> EXERCISE GOAL:
Of the lines below, write out exactly those from the line with "Some x => Ok x" through the line with "let stop := if", both included, and skip the rest.

> Stored items from a collection:
##########

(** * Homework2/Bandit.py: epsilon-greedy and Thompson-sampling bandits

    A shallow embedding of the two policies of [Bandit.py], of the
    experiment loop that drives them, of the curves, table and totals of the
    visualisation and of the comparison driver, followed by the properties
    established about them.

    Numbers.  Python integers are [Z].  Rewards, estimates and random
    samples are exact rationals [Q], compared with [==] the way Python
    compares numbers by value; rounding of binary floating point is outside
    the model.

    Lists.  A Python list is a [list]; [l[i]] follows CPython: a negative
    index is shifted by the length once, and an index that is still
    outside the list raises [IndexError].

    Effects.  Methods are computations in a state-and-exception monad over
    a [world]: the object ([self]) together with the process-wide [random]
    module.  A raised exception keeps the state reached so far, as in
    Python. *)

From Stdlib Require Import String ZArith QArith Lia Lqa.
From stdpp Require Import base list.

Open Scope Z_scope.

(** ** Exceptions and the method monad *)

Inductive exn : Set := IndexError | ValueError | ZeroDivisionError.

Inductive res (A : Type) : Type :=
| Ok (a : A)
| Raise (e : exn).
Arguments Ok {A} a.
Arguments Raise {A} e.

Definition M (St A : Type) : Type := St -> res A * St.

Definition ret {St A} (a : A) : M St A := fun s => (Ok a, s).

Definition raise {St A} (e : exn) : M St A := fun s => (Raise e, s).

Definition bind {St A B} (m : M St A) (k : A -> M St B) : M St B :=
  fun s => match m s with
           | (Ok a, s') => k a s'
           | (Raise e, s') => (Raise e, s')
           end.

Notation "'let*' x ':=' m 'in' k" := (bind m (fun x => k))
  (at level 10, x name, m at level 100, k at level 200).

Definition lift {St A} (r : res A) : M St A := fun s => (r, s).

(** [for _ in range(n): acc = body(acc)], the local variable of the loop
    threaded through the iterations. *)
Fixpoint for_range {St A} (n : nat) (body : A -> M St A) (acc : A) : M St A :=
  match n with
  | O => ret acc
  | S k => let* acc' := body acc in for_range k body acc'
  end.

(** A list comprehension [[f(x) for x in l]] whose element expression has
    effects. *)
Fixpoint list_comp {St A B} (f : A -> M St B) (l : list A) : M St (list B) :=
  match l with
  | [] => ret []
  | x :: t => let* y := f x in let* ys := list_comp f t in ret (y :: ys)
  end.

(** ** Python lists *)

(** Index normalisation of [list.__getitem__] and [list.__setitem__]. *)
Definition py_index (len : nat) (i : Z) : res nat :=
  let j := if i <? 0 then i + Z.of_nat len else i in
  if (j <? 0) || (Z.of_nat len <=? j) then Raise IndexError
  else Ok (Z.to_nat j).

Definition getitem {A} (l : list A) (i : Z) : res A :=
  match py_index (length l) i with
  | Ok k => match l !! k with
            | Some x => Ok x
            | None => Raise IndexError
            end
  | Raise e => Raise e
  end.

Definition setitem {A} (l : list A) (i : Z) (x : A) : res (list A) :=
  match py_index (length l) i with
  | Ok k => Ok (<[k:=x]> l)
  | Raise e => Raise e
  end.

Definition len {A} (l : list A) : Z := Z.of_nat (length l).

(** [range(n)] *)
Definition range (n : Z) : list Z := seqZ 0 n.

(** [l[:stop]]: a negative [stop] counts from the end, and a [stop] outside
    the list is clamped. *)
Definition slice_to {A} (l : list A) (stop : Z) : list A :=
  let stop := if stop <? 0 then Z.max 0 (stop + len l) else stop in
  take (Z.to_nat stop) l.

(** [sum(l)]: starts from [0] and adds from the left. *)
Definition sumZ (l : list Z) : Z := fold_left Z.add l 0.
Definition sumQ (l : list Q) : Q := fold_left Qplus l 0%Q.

##########

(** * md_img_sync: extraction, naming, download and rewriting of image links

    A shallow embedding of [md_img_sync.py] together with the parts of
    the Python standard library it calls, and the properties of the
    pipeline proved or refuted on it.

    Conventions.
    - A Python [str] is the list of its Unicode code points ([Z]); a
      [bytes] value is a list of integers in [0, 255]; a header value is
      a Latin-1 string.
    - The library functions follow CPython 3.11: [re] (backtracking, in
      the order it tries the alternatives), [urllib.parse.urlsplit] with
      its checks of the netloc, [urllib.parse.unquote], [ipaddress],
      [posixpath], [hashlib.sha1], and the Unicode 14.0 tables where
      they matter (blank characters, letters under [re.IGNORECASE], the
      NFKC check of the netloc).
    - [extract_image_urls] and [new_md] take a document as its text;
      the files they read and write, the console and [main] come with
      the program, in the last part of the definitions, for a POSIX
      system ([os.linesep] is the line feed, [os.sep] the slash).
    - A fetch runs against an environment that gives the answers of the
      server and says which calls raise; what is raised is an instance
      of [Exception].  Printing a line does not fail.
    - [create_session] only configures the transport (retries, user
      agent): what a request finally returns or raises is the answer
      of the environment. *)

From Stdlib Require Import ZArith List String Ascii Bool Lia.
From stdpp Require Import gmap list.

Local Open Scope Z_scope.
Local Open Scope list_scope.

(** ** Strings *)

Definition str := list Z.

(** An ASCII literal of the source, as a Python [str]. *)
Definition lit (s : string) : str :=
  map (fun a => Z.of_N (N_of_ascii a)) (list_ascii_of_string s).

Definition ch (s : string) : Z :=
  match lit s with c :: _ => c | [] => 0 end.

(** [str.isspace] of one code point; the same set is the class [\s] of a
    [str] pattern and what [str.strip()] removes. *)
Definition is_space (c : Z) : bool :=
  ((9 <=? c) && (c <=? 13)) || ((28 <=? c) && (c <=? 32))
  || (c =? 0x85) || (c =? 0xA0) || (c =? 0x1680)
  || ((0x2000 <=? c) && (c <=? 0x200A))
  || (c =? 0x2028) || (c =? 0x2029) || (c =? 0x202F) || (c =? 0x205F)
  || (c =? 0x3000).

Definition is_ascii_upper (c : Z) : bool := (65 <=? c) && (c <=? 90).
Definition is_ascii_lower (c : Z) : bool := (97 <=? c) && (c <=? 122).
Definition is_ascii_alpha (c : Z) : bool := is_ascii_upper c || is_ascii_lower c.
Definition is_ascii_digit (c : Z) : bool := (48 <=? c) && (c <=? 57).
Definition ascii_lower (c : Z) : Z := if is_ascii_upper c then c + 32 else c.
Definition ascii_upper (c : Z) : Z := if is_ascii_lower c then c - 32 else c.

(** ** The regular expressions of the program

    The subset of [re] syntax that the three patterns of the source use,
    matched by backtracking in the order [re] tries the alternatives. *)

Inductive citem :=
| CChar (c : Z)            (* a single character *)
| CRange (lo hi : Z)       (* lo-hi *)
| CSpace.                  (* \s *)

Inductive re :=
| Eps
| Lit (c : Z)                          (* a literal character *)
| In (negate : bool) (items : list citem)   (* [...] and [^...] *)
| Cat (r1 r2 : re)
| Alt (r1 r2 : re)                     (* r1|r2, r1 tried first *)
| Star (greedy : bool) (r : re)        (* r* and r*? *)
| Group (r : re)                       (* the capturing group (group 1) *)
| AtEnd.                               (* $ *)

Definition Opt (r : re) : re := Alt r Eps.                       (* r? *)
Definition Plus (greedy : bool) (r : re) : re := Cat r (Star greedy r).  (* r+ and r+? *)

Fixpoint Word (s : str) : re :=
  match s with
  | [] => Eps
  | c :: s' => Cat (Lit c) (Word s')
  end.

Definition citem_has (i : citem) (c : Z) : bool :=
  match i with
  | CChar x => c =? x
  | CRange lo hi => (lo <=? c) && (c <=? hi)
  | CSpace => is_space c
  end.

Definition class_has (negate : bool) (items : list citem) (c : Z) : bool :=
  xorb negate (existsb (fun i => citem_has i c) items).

##########

> RESULT FOR THIS EXERCISE:
            | Some x => Ok x
            | None => Raise IndexError
            end
  | Raise e => Raise e
  end.

Definition setitem {A} (l : list A) (i : Z) (x : A) : res (list A) :=
  match py_index (length l) i with
  | Ok k => Ok (<[k:=x]> l)
  | Raise e => Raise e
  end.

Definition len {A} (l : list A) : Z := Z.of_nat (length l).

(** [range(n)] *)
Definition range (n : Z) : list Z := seqZ 0 n.

(** [l[:stop]]: a negative [stop] counts from the end, and a [stop] outside
    the list is clamped. *)
Definition slice_to {A} (l : list A) (stop : Z) : list A :=
  let stop := if stop <? 0 then Z.max 0 (stop + len l) else stop in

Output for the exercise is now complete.